Required action: Would you return the lines between the one holding "exact_match d dag" and the one holding "Hrow | auto |].", inclusive, and only those, exactly as they stand in the listing below?

Dataset excerpts:
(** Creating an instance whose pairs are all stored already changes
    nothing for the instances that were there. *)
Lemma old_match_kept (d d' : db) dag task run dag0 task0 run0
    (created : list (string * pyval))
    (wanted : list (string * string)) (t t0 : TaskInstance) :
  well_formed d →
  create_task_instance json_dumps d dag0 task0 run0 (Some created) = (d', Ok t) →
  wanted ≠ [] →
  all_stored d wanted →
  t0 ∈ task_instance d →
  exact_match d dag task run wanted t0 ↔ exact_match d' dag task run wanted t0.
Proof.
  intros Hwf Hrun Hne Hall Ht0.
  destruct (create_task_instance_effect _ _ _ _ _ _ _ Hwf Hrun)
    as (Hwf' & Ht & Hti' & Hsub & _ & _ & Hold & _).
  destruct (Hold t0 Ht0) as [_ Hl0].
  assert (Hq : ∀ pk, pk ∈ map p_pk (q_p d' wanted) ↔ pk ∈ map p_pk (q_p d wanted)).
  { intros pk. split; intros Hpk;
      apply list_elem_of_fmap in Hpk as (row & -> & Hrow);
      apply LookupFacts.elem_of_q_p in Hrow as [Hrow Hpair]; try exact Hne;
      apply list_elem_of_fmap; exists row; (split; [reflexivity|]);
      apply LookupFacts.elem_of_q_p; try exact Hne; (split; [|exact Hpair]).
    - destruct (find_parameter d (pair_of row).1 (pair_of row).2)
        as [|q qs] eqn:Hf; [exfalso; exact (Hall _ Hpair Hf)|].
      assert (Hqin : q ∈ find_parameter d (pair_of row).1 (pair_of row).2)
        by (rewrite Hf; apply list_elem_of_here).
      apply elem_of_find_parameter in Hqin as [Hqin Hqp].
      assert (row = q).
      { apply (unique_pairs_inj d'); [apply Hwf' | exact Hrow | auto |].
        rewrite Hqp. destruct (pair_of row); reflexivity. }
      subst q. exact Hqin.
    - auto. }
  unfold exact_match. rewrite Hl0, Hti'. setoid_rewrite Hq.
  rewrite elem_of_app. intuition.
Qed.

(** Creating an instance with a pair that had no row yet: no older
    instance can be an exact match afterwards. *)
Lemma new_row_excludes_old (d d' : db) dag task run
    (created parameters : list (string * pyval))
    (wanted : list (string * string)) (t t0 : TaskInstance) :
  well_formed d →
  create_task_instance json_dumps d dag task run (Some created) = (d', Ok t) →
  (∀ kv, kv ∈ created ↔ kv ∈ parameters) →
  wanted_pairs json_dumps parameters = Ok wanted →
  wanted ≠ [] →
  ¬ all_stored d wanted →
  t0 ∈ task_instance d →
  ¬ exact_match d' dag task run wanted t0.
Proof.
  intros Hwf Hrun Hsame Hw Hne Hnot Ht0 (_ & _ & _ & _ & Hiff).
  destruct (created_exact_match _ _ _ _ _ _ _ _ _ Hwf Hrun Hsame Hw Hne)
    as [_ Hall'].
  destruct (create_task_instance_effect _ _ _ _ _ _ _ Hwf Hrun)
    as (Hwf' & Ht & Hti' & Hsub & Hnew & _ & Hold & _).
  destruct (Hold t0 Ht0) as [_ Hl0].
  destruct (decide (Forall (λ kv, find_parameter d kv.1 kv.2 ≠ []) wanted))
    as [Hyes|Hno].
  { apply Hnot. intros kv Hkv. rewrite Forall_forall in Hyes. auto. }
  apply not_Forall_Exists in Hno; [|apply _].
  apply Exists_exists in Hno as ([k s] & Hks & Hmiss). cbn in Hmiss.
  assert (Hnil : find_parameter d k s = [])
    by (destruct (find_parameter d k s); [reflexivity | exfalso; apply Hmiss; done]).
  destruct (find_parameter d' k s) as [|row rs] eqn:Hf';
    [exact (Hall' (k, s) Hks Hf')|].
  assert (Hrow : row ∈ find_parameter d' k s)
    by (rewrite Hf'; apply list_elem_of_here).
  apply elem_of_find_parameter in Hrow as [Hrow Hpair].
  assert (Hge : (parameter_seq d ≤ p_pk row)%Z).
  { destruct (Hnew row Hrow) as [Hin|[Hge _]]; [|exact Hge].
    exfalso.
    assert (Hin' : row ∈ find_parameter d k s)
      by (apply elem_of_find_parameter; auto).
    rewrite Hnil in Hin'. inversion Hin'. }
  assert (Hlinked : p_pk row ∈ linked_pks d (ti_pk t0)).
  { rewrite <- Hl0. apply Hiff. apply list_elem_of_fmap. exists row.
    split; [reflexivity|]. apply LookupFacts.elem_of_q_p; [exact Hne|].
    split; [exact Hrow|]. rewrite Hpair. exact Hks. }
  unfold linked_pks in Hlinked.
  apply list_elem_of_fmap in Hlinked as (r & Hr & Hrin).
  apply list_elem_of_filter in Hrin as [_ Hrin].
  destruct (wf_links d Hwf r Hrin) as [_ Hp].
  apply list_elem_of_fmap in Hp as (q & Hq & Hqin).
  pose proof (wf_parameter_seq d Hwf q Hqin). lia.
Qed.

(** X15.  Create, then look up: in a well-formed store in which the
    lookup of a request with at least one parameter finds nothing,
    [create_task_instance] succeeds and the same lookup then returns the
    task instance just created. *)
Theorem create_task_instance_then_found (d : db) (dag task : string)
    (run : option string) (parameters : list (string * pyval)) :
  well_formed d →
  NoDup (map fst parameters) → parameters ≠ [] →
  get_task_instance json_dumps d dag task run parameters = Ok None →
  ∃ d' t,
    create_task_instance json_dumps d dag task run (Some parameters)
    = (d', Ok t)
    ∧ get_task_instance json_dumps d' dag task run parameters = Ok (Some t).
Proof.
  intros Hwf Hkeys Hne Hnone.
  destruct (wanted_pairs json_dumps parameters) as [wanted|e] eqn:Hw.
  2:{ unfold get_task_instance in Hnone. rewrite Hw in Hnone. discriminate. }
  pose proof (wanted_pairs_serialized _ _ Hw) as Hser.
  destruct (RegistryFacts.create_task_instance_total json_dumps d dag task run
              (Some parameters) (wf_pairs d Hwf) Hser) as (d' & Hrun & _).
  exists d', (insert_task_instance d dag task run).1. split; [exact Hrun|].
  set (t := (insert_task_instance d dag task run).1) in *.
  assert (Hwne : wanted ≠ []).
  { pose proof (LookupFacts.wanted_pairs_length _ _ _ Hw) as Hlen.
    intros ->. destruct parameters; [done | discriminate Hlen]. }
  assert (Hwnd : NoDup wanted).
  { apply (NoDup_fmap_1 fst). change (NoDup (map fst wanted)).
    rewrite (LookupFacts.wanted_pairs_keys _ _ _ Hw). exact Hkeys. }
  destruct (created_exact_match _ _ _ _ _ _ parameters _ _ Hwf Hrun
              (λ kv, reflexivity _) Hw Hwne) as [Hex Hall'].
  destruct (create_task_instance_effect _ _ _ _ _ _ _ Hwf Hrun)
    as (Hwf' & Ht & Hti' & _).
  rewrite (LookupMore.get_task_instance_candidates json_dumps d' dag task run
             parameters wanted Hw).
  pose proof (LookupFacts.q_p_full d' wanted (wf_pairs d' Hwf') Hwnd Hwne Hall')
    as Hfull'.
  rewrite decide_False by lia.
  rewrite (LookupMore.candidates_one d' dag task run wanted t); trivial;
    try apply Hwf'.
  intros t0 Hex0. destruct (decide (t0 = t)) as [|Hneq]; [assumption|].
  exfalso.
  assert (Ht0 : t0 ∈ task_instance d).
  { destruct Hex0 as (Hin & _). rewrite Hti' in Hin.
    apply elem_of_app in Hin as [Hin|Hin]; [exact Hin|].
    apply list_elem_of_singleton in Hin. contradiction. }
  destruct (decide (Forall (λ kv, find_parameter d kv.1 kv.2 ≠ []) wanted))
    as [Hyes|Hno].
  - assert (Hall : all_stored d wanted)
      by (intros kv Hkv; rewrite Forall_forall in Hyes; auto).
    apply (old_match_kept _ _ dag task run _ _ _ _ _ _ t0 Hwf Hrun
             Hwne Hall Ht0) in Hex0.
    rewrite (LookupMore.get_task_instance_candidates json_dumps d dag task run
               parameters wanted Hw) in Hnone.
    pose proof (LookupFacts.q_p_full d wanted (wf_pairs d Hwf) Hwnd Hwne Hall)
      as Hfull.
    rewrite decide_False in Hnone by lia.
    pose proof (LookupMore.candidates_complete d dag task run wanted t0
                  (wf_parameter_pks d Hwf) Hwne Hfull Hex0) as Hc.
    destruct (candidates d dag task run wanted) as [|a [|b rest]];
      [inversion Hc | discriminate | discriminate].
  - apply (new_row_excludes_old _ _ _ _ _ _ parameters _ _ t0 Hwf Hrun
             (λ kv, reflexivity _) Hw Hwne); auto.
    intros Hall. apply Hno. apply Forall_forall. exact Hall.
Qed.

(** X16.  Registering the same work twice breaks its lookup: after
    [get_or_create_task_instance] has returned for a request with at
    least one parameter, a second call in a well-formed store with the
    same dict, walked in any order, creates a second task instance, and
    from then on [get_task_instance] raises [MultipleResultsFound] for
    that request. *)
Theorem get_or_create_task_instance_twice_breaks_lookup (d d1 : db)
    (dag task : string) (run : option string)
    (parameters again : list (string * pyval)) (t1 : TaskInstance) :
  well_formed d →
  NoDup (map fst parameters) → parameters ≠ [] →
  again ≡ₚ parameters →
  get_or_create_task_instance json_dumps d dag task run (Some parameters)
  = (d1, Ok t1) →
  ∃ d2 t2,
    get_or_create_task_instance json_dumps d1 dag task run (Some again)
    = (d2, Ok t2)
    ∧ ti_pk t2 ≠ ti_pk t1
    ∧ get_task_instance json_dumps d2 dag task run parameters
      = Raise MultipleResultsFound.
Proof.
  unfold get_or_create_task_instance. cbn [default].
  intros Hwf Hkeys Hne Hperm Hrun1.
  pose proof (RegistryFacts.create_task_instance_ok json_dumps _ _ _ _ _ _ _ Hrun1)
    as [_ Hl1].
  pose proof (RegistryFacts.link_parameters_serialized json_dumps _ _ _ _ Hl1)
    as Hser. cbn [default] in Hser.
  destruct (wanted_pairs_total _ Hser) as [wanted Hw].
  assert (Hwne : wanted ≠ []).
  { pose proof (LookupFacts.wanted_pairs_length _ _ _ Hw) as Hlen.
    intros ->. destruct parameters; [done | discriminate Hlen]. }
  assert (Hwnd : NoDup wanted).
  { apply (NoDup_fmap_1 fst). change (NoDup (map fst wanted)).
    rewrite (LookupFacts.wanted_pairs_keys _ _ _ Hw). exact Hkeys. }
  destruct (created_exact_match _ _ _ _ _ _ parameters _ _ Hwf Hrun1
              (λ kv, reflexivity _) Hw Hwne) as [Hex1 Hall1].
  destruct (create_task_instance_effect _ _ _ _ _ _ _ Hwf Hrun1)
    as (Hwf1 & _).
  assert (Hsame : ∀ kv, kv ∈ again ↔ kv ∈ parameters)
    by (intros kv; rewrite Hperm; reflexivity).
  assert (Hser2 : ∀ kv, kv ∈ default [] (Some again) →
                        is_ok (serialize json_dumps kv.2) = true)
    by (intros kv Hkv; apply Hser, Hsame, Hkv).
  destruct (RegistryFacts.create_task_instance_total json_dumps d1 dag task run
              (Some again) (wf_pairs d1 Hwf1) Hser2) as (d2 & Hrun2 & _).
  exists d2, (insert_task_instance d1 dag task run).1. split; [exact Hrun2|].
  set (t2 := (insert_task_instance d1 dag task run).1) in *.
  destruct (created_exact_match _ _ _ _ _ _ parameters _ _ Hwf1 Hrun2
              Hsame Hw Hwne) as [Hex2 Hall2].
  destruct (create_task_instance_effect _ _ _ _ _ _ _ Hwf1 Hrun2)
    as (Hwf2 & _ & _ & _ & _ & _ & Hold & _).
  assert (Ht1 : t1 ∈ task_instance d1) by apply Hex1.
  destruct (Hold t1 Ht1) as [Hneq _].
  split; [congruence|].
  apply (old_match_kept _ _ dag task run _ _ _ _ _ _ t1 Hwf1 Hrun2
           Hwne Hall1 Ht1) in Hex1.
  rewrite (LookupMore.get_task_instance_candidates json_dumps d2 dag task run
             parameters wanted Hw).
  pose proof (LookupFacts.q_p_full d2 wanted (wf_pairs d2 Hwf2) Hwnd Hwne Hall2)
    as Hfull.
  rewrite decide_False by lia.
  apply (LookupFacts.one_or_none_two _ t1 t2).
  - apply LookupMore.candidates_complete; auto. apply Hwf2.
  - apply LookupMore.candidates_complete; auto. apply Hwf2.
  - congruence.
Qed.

Output for this task:
  exact_match d dag task run wanted t0 ↔ exact_match d' dag task run wanted t0.
Proof.
  intros Hwf Hrun Hne Hall Ht0.
  destruct (create_task_instance_effect _ _ _ _ _ _ _ Hwf Hrun)
    as (Hwf' & Ht & Hti' & Hsub & _ & _ & Hold & _).
  destruct (Hold t0 Ht0) as [_ Hl0].
  assert (Hq : ∀ pk, pk ∈ map p_pk (q_p d' wanted) ↔ pk ∈ map p_pk (q_p d wanted)).
  { intros pk. split; intros Hpk;
      apply list_elem_of_fmap in Hpk as (row & -> & Hrow);
      apply LookupFacts.elem_of_q_p in Hrow as [Hrow Hpair]; try exact Hne;
      apply list_elem_of_fmap; exists row; (split; [reflexivity|]);
      apply LookupFacts.elem_of_q_p; try exact Hne; (split; [|exact Hpair]).
    - destruct (find_parameter d (pair_of row).1 (pair_of row).2)
        as [|q qs] eqn:Hf; [exfalso; exact (Hall _ Hpair Hf)|].
      assert (Hqin : q ∈ find_parameter d (pair_of row).1 (pair_of row).2)
        by (rewrite Hf; apply list_elem_of_here).
      apply elem_of_find_parameter in Hqin as [Hqin Hqp].
      assert (row = q).
      { apply (unique_pairs_inj d'); [apply Hwf' | exact Hrow | auto |].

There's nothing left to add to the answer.